Scientific findings published in the ERJ in February.
- COPD patients exercise less as their condition worsens
- Antibiotics may improve COPD survival
COPD patients exercise less as their condition worsens
buy Lyrica online The amount of exercise that chronic obstructive pulmonary disease (COPD) patients are able to do, gives doctors an idea of how serious their disease may be. Patients with severe COPD can have limited activity but doctors do not yet know at what specific stage exercising becomes difficult.
http://thebloodynerve.com/songs/all-blood-no-treasure-2020/a-million-arms/?share=twitter Doctors use a system called GOLD to describe how serious someone’s COPD is. GOLD Stage 1 describes someone with mild COPD who does not show many symptoms and may not even know that their lungs are not working normally. Symptoms progress through GOLD stages 2 and 3 until Stage 4, which describes very severe COPD with restricted breathing and regular symptoms.
http://motionledtechnology.com/partners/ A German team studied 163 COPD patients and 29 patients with chronic bronchitis to compare how much exercise patients could do at different stages of COPD. Patients wore an armband that measured the number of steps they took each day and how much exercise they did for 5 days. The researchers tried to find out whether the amount of exercise completed was linked to how bad their conditions were, to decide whether exercise is a reliable measure of COPD stage.
Mild COPD patients and those who became breathless with exercise were less likely to walk any distance compared to patients with chronic bronchitis. Patients with severe and very severe COPD and those who became very short of breath with little exercise were most likely to be the least active when all the patients in the study were compared.
Exercise becomes more difficult for COPD patients when their condition is moderately severe and it is harder for them to breathe (GOLD stage 2). The amount of exercise completed by patients with severe COPD patients (GOLD stage 3) was significantly less compared with patients with mild COPD (GOLD stage 1).
However, characteristics used to consider how bad COPD is, do not always accurately match the amount of exercise that the patient is able to do. Peer-pressure and the weather may also influence exercise participation, so it might be useful to consider these things for future studies.
Antibiotics may improve COPD survival
Studies have shown that treating severe chronic obstructive pulmonary disease (COPD) with corticosteroids and/ or antibiotics – greatly improves recovery at times when a patient experiences worsening symptoms (this is called an exacerbation). A team of scientists in the Netherlands has studied the long-term risk of regular exacerbations in primary care COPD patients who received oral corticosteroids with and without antibiotics. All of the patients who took part in the study were on maintenance respiratory drugs, were at least 50 years old, and had been treated for worsening symptoms.
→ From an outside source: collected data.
(** ** Weakest preconditions

    [wp m Q R s]: run from [s], [m] does not panic, ends with [Q] when it
    returns [Ok] and with [R] when it returns [Err]. *)

Definition wp {S E A} (m : M S E A) (Q : A → S → Prop) (R : E → S → Prop) (s : S) : Prop :=
  match m s with
  | (Ok a, s') => Q a s'
  | (Err e, s') => R e s'
  | (Panic, _) => False
  end.

Section wp.
Context {S E : Type}.

Lemma wp_ret {A} (a : A) (Q : A → S → Prop) (R : E → S → Prop) s :
  Q a s → wp (mret a) Q R s.
Proof. done. Qed.

Lemma wp_fail {A} (e : E) (Q : A → S → Prop) R s : R e s → wp (fail e) Q R s.
Proof. done. Qed.

Lemma wp_gets {A} (f : S → A) (Q : A → S → Prop) (R : E → S → Prop) s :
  Q (f s) s → wp (gets f) Q R s.
Proof. done. Qed.

Lemma wp_bind {A B} (m : M S E A) (k : A → M S E B) Q R s :
  wp m (λ a, wp (k a) Q R) R s → wp (m ≫= k) Q R s.
Proof. unfold wp, mbind, M_bind. by destruct (m s) as [[]]. Qed.

Lemma wp_mono {A} (m : M S E A) (Q Q' : A → S → Prop) (R R' : E → S → Prop) s :
  wp m Q R s → (∀ a s', Q a s' → Q' a s') → (∀ e s', R e s' → R' e s') →
  wp m Q' R' s.
Proof. unfold wp. destruct (m s) as [[]]; naive_solver. Qed.

Lemma wp_map_err {E' A} (f : E' → E) (m : M S E' A) Q (R : E → S → Prop) s :
  wp m Q (λ e, R (f e)) s → wp (map_err f m) Q R s.
Proof. unfold wp, map_err. by destruct (m s) as [[]]. Qed.

Lemma wp_attempt {E' A} (m : M S E' A) (Q : caught E' A → S → Prop) (R : E → S → Prop) s :
  wp m (λ a, Q (inl a)) (λ e, Q (inr e)) s → wp (attempt m) Q R s.
Proof. unfold wp, attempt. by destruct (m s) as [[]]. Qed.

Lemma wp_zoom {T A} (get : S → T) (set : T → S → S) (m : M T E A) Q R s :
  wp m (λ a t, Q a (set t s)) (λ e t, R e (set t s)) (get s) →
  wp (zoom get set m) Q R s.
Proof. unfold wp, zoom. by destruct (m (get s)) as [[]]. Qed.

Lemma wp_u32_add a b (Q : Z → S → Prop) (R : E → S → Prop) s :
  a + b < u32_size → Q (a + b) s → wp (u32_add a b) Q R s.
Proof. intros ??. unfold u32_add. by rewrite (proj2 (Z.ltb_lt _ _)). Qed.

Lemma wp_u32_sub a b (Q : Z → S → Prop) (R : E → S → Prop) s :
  b ≤ a → Q (a - b) s → wp (u32_sub a b) Q R s.
Proof. intros ??. unfold u32_sub. by rewrite (proj2 (Z.leb_le _ _)). Qed.

Lemma wp_u32_mul a b (Q : Z → S → Prop) (R : E → S → Prop) s :
  a * b < u32_size → Q (a * b) s → wp (u32_mul a b) Q R s.
Proof. intros ??. unfold u32_mul. by rewrite (proj2 (Z.ltb_lt _ _)). Qed.

Lemma wp_usize_sub a b (Q : Z → S → Prop) (R : E → S → Prop) s :
  b ≤ a → Q (a - b) s → wp (usize_sub a b) Q R s.
Proof. intros ??. unfold usize_sub. by rewrite (proj2 (Z.leb_le _ _)). Qed.

Lemma wp_u32_div a b (Q : Z → S → Prop) (R : E → S → Prop) s :
  0 < b → Q (a / b) s → wp (u32_div a b) Q R s.
Proof. intros ??. unfold u32_div. by rewrite (proj2 (Z.eqb_neq _ _)) by lia. Qed.

Lemma wp_u32_rem a b (Q : Z → S → Prop) (R : E → S → Prop) s :
  0 < b → Q (a mod b) s → wp (u32_rem a b) Q R s.
Proof. intros ??. unfold u32_rem. by rewrite (proj2 (Z.eqb_neq _ _)) by lia. Qed.

Lemma wp_modify (f : S → S) (Q : unit → S → Prop) (R : E → S → Prop) s :
  Q tt (f s) → wp (modify f) Q R s.
Proof. done. Qed.

(** From a [wp] to the result of a run. *)
Lemma wp_run {A} (m : M S E A) Q R s r s' :
  wp m Q R s → m s = (r, s') →
  match r with Ok a => Q a s' | Err e => R e s' | Panic => False end.
Proof. unfold wp. intros H Hr. rewrite Hr in H. by destruct r. Qed.

Lemma wp_ok {A} (m : M S E A) Q s :
  wp m Q (λ _ _, False) s → ∃ a s', m s = (Ok a, s') ∧ Q a s'.
Proof. unfold wp. destruct (m s) as [[] ?]; naive_solver. Qed.
End wp.

(** A run from the runs of its parts. *)
Lemma bind_run {S E A B} (m : M S E A) (k : A → M S E B) s a s' : m s = (Ok a, s') → (m ≫= k) s = k a s'.
Proof. intros H. unfold mbind, M_bind. by rewrite H. Qed.

Lemma attempt_ok_run {S E E' A} (m : M S E A) s a s' :
  m s = (Ok a, s') → attempt (E' := E') m s = (Ok (inl a), s').
Proof. intros H. unfold attempt. by rewrite H. Qed.

Lemma attempt_err_run {S E E' A} (m : M S E A) s e s' :
  m s = (Err e, s') → attempt (E' := E') m s = (Ok (inr e), s').
Proof. intros H. unfold attempt. by rewrite H. Qed.

Lemma zoom_run {S T E A} (get : S → T) (set : T → S → S) (m : M T E A) s r t :
  m (get s) = (r, t) → zoom get set m s = (r, set t s).
Proof. intros H. unfold zoom. by rewrite H. Qed.

(** From a run that ends in [Ok] to the runs of its parts. *)
Lemma bind_ok_inv {S E A B} (m : M S E A) (k : A → M S E B) s b s'' :
  (m ≫= k) s = (Ok b, s'') → ∃ a s', m s = (Ok a, s') ∧ k a s' = (Ok b, s'').
Proof. unfold mbind, M_bind. destruct (m s) as [[a|e|] s'] eqn:Hm; [eauto|done..]. Qed.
Of the 842 patients studied, just under half were treated with corticosteroids after the first sign that symptoms were getting worse and just over half were treated with corticosteroids and antibiotics (using an antibiotic called doxycyclin in half of the cases).
A total of 595 patients had a second exacerbation and 450 patients had a third exacerbation during the study.
The amount of time that passed between exacerbations was recorded. Time between the first and second occasions of worsening symptoms was similar amongst the two patient groups. However, the time taken between the second and third occasions of worsening symptoms was significantly shorter in patients who did not receive antibiotics and so these patients were likely to deteriorate more quickly than patients who were taking antibiotics with corticosteroids. Analysing all exacerbations, the risk of a subsequent exacerbation was lower after treatment with antibiotics added to corticosteroids.
Furthermore, a survival benefit was shown in the patient group treated with oral corticosteroids and antibiotics at first exacerbation during follow-up.
The use of antibiotics prescribed without a course of oral corticosteroids, irrespective of the indication, almost halved the risk of a subsequent exacerbation.
Exacerbations can occur when bacteria are present. Antibiotics kill these bacteria so exacerbations may occur less often. Patients with severe COPD are likely to have a lot of bacteria present in their lungs. If the time between exacerbations can be increased, a patient’s health will not deteriorate as quickly and they will have a better quality of life.
If future studies confirm that antibiotics delay worsening symptoms and increase the lifetime of some COPD patients, there may be many changes to how doctors treat COPD patients when they have exacerbations.